OpenAI said on Tuesday it would introduce what one employee called an "incognito mode" for the successful chatbot ChatGPT that won't save user chat logs or use them to improve its artificial intelligence, Reuters reports.

The San Francisco-based startup said it plans to launch a new subscription called ChatGPT Business with additional data controls.

The move comes as questions about how other chatbots inspired by GPT have raised hundreds of millions of user data that would normally be used to improve or "train" AI.

Italy last month banned Chat GPT for potential privacy breaches, saying OpenAI could resume the service if it met regulatory government demands such as giving consumers tools to object to the processing of their data. France and Spain have also begun investigating the service.

Mira Moratti, chief technology officer at OpenAI, said the company was complying with European privacy law and working to reassure regulators.

It said the new features did not stem from Italy's GPT ban, but from months of efforts to put users "in the driver's seat" for data collection.

Microsoft introduced the "Chat GPT" program for companies (French)

"We will move more and more in this direction to prioritize user privacy," Moratti said.

User information has helped OpenAI make its software more reliable and reduced political bias, among other things, Moratti said, but added that the company still faces challenges that must be addressed.

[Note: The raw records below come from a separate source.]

Fixpoint hex_value (acc : Z) (s : string) : option Z :=
  match s with
  | EmptyString => Some acc
  | String a s' =>
      match hex_digit a with
      | Some d => hex_value (16 * acc + d) s'
      | None => None
      end
  end.

(** [int(s, 16)] on bare hexadecimal digits.  The empty string is a
    ValueError; signed, prefixed or otherwise decorated text is left
    undescribed. *)
Definition int16 (s : string) : outcome Z :=
  match s with
  | EmptyString => Raises ValueError
  | _ => match hex_value 0 s with
         | Some n => Returns n
         | None => Unmodelled
         end
  end.

Definition upper_hex_char (d : Z) : ascii :=
  ascii_of_nat (Z.to_nat (if d <? 10 then 48 + d else 55 + d)).

Fixpoint hex_upper_go (fuel : nat) (n : Z) (acc : string) : string :=
  match fuel with
  | O => acc
  | S fuel' =>
      let acc' := String (upper_hex_char (n mod 16)) acc in
      if n / 16 =? 0 then acc' else hex_upper_go fuel' (n / 16) acc'
  end.

Fixpoint zeros (k : nat) : string :=
  match k with
  | O => EmptyString
  | S k' => String "0" (zeros k')
  end.

(** [f"{n:04X}"] for a non-negative [n]. *)
Definition format_04X (n : Z) : string :=
  let body := hex_upper_go (S (Z.to_nat (Z.log2 n))) n EmptyString in
  zeros (4 - String.length body) ++ body.

(** ** The reader and its serial line *)

(** One call of [uart.readline()]: it takes [elapsed] milliseconds and
    yields bytes or [None]. *)
Inductive event := Rx (elapsed : Z) (data : option string).

(** Mirror of the inventory flags, [_config['inventory']]. *)
Record inventory_settings := {
  only_new_tag : bool;
  with_rssi : bool;
  with_tid : bool;
}.

(** [self._config] *)
Record config := {
  inventory : option inventory_settings;
  antenna : option Z;
  error : option (gmap string string);
}.

(** [ExpectedReaderInfo]: the minimum firmware, a float written with two
    fraction digits at most, is kept as its number of hundredths. *)
Record expected_reader := {
  firmware_name : string;
  hardware_name : string;
  min_firmware : Z;
}.

Record reader := {
  written : list string;          (* every [uart.write], oldest first *)
  incoming : list event;          (* what [uart.readline] will yield *)
  ticks : Z;                      (* [ticks_ms()] *)
  clock : Z;                      (* [time()] *)
  _config : config;
  _expected_reader : option expected_reader;
}.

Definition CR : string := String (ascii_of_nat 13) EmptyString.
Definition LF : string := String (ascii_of_nat 10) EmptyString.

(** ** Response collector *)

(** The detail reported on an [ERROR] line: the text after the last '<' up
    to the last '>', or the whole body when either search fails. *)
Definition error_detail (response : string) : string :=
  match Py.rindex "<" response with
  | None => response
  | Some i =>
      match Py.rindex ">" response with
      | None => response
      | Some j => Py.slice response (Some (Z.of_nat i + 1)) (Some (Z.of_nat j))
      end
  end.

(** What follows the loop once the deadline has passed. *)
Definition timeout_error (send_command response : string) : exn :=
  if String.eqb response "" then
    RfidReaderException ("no reader response for command " ++ send_command)
  else
    RfidReaderException ("wrong response for command " ++ send_command ++ " - " ++ response).

(** What one pass through the body of the [while True] loop decides. *)
Inductive loop_step :=
| Continue (response : string) (response_started : bool)
| Return (lines : list string)
| Raise (e : exn)
| Break.

(** The body of the loop of [_send_command], for one [readline] result read
    at time [now].  The bytes on the line are ASCII, so [decode()] leaves
    them as they are. *)
Definition loop_body (send_command : string) (max_time : Z)
    (response : string) (response_started : bool)
    (now : Z) (data : option string) : loop_step :=
  match data with
  | None =>
      if max_time <=? now then Break else Continue response response_started
  | Some raw =>
      let resp := Py.slice raw None (Some (-2)) in
      if String.eqb resp "" then Continue response response_started
      else if response_started then
        if String.eqb resp "OK" then
          Return (if String.eqb response "" then [""]
                  else Py.split (ascii_of_nat 13) response)
        else if String.eqb resp "ERROR" then
          Raise (RfidReaderException (error_detail response))
        else Continue resp response_started
      else if Py.contains send_command resp then Continue response true
      else Continue response response_started
  end.

(** The loop of [_send_command], run over the scripted line.  It hands back
    the clock and the events it did not consume. *)
Fixpoint poll (send_command : string) (max_time : Z)
    (response : string) (response_started : bool)
    (now : Z) (rx : list event) : outcome (list string) * (Z * list event) :=
  match rx with
  | [] => (Stalled, (now, []))
  | Rx elapsed data :: rx' =>
      let now' := now + elapsed in
      match loop_body send_command max_time response response_started now' data with
      | Continue response' started' =>
          poll send_command max_time response' started' now' rx'
      | Return lines => (Returns lines, (now', rx'))
      | Raise e => (Raises e, (now', rx'))
      | Break => (Raises (timeout_error send_command response), (now', rx'))
      end
  end.

(** The loop variables after the events [pre], when each of them sent the
    loop round again; [None] when the loop left before the end of [pre]. *)
Fixpoint still_polling (send_command : string) (max_time : Z)
    (response : string) (response_started : bool)
    (now : Z) (pre : list event) : option (string * bool * Z) :=
  match pre with
  | [] => Some (response, response_started, now)
  | Rx elapsed data :: pre' =>
      let now' := now + elapsed in
      match loop_body send_command max_time response response_started now' data with
      | Continue response' started' =>
          still_polling send_command max_time response' started' now' pre'
      | _ => None
      end
  end.

(** [RfidReaderGen2._send_command] *)
Definition _send_command (command : string) (parameters : list (option value))
    (timeout : Z) (command_response : bool) (self : reader)
    : outcome (list string) * reader :=
  let send_command := _prepare_command command parameters in
  let max_time := ticks self + timeout in
  let '(res, (now, rx)) :=
    poll send_command max_time "" (negb command_response) (ticks self) (incoming self) in
  (res, {| written := written self ++ [send_command ++ CR];
           incoming := rx; ticks := now; clock := clock self;
           _config := _config self; _expected_reader := _expected_reader self |}).

(** ** Sequencing reader methods *)

(** A method of the reader: it may use the serial line and the mirror. *)
Definition io (A : Type) : Type := reader -> outcome A * reader.

Definition io_ret {A} (a : A) : io A := fun self => (Returns a, self).

Definition io_lift {A} (m : outcome A) : io A := fun self => (m, self).

Definition io_bind {A B} (m : io A) (k : A -> io B) : io B :=
  fun self =>
    match m self with
    | (Returns a, self') => k a self'
    | (Raises e, self') => (Raises e, self')
    | (Stalled, self') => (Stalled, self')
    | (Unmodelled, self') => (Unmodelled, self')
    end.

Notation "'let*' x ':=' m 'in' k" := (io_bind m (fun x => k))
  (at level 10, x name, m at level 100, k at level 200).
Notation "'let+' x ':=' m 'in' k" := (obind m (fun x => k))
  (at level 10, x name, m at level 100, k at level 200).

(** [except IndexError as err: raise RfidReaderException(msg) from err] *)
Definition except_IndexError {A} (msg : string) (m : outcome A) : outcome A :=
  match m with
  | Raises IndexError => Raises (RfidReaderException msg)
  | other => other
  end.

(** ** Identity and compatibility check *)

(** The dict returned by [get_reader_info]. *)
Record reader_info := {
  firmware : string;
  firmware_version : string;
  hardware : string;
  hardware_version : string;
  serial_number : string;
}.

(** [float(f"{v[0:2]}.{v[2:4]}")] in hundredths, for a version made of
    digits.  The bare "." of an empty version is a ValueError; versions
    with other characters are left undescribed. *)
Definition derived_firmware_version (v : string) : outcome Z :=
  let major := Py.slice v (Some 0) (Some 2) in
  let minor := Py.slice v (Some 2) (Some 4) in
  match DecimalString.NilEmpty.uint_of_string major,
        DecimalString.NilEmpty.uint_of_string minor with
  | Some a, Some b =>
      if String.eqb major "" && String.eqb minor "" then Raises ValueError
      else Returns (100 * Z.of_uint a
                    + (if (String.length minor =? 1)%nat then 10 * Z.of_uint b
                       else Z.of_uint b))
  | _, _ => Unmodelled
  end.

Section Identity.

(** How the runtime prints a list of strings and a float (given in
    hundredths) inside an f-string. *)
Variable repr_lines : list string -> string.
Variable repr_float : Z -> string.

(** The body of the [try] block of [get_reader_info]. *)
Definition check_reader_info (expected : option expected_reader)
    (response : list string) : outcome reader_info :=
  let+ line0 := or_raise IndexError (Py.nth_item response 0) in
  let firmware := Py.split " " line0 in
  let+ line1 := or_raise IndexError (Py.nth_item response 1) in
  let hardware := Py.split " " line1 in
  let+ line2 := or_raise IndexError (Py.nth_item response 2) in
  let serial := Py.split " " line2 in
  let+ fw := or_raise IndexError (Py.nth_item firmware 1) in
  let+ fwv := or_raise IndexError (Py.nth_item firmware 2) in
  let+ hw := or_raise IndexError (Py.nth_item hardware 1) in
  let+ hwv := or_raise IndexError (Py.nth_item hardware 2) in
  let+ sn := or_raise IndexError (Py.nth_item serial 1) in
  let info := {| firmware := fw; firmware_version := fwv; hardware := hw;
                 hardware_version := hwv; serial_number := sn |} in
  let expected_hardware :=
    match expected with Some e => hardware_name e | None => "unknown" end in
  let expected_firmware :=
    match expected with Some e => firmware_name e | None => "unknown" end in
  if negb (String.eqb hw expected_hardware) then
    Raises (RfidReaderException
      ("Wrong reader type! " ++ expected_hardware ++ " expected, " ++ hw ++ " found"))
  else if negb (String.eqb fw expected_firmware) then
    Raises (RfidReaderException
      ("Wrong reader firmware! " ++ expected_firmware ++ " expected" ++
       ", " ++ fw ++ " found"))
  else
    let+ version := derived_firmware_version fwv in
    if version >? match expected with Some e => min_firmware e | None => 100 end then
      Raises (RfidReaderException
        ("Reader firmware too low, please update! " ++
         "Minimum " ++ match expected with
                       | Some e => repr_float (min_firmware e)
                       | None => "None"
                       end ++ " expected, " ++ repr_float version ++ " found"))
    else Returns info.

(** [RfidReaderGen2.get_reader_info] *)
Definition get_reader_info : io reader_info :=
  let* response := _send_command "ATI" [] 2000 true in
  fun self =>
    (except_IndexError
       ("Wrong reader - Not expected info response - " ++ repr_lines response)
       (check_reader_info (_expected_reader self) response), self).

End Identity.

(** ** Population size *)

(** [while count > pow(2, q): q += 1], at most [fuel] tests of the guard. *)
Fixpoint q_loop (fuel : nat) (count q : Z) : option Z :=
  match fuel with
  | O => None
  | S fuel' => if count >? 2 ^ q then q_loop fuel' count (q + 1) else Some q
  end.

(** The exponent a count is sent as; the guard fails after at most
    [count] increments. *)
Definition q_of (count : Z) : outcome Z :=
  match q_loop (S (Z.to_nat count)) count 0 with
  | Some q => Returns q
  | None => Stalled
  end.

(** The command [set_tag_size] sends.  An argument the caller leaves out is
    [None] and takes the default of the signature. *)
Definition set_tag_size_parameters (tags_size : Z) (min_tags max_tags : option Z)
    : outcome (list (option value)) :=
  let min_tags := default 0 min_tags in
  let max_tags := default 256 max_tags in
  let+ q_start := q_of tags_size in
  let+ q_min := if negb (min_tags =? 0) then q_of min_tags else Returns 0 in
  let+ q_max := if negb (max_tags =? 0)
                then (let+ q := q_of max_tags in Returns (Some q))
                else Returns None in
  Returns [Some (VInt q_start); Some (VInt q_min); option_map VInt q_max].

(** [UhfReaderGen2.set_tag_size] *)
Definition set_tag_size (tags_size : Z) (min_tags max_tags : option Z) : io unit :=
  let* parameters := io_lift (set_tag_size_parameters tags_size min_tags max_tags) in
  let* _ := _send_command "AT+Q" parameters 2000 true in
  io_ret tt.

(** ** Tag-operation decoders *)

Definition lower_char (a : ascii) : ascii :=
  let n := nat_of_ascii a in
  if (65 <=? n)%nat && (n <=? 90)%nat then ascii_of_nat (n + 32) else a.

(** [s.lower()] on ASCII text. *)
Fixpoint lower (s : string) : string :=
  match s with
  | EmptyString => EmptyString
  | String a s' => String (lower_char a) (lower s')
  end.

(** The [try] block of [read_tag_data]; an IndexError leaves the tag as it
    is. *)
Definition read_fields (memory : string) (info : list string) (t : tag) : tag :=
  match Py.nth_item info 1 with
  | None => t
  | Some status =>
      if String.eqb status "OK" then
        match Py.nth_item info 2 with
        | None => t
        | Some payload =>
            Tag.set_data payload (Tag.set_value (lower memory) (Some (VStr payload)) t)
        end
      else Tag.set_error_message status t
  end.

The product version allows users to turn off Chat & Training History in their settings and export their data.

Nicholas Turley, the head of OpenAI's product officer, who likened the new feature to the browser's incognito mode, said the company still keeps conversations for 30 days to monitor abuse before permanently deleting them.

In addition, the ChatGPT Business subscription that will be available in the coming months will not use the conversations to train the AI model virtually.

Microsoft, which has invested in OpenAI, already offers ChatGPT for businesses, and Moratti said the service will attract existing cloud provider customers.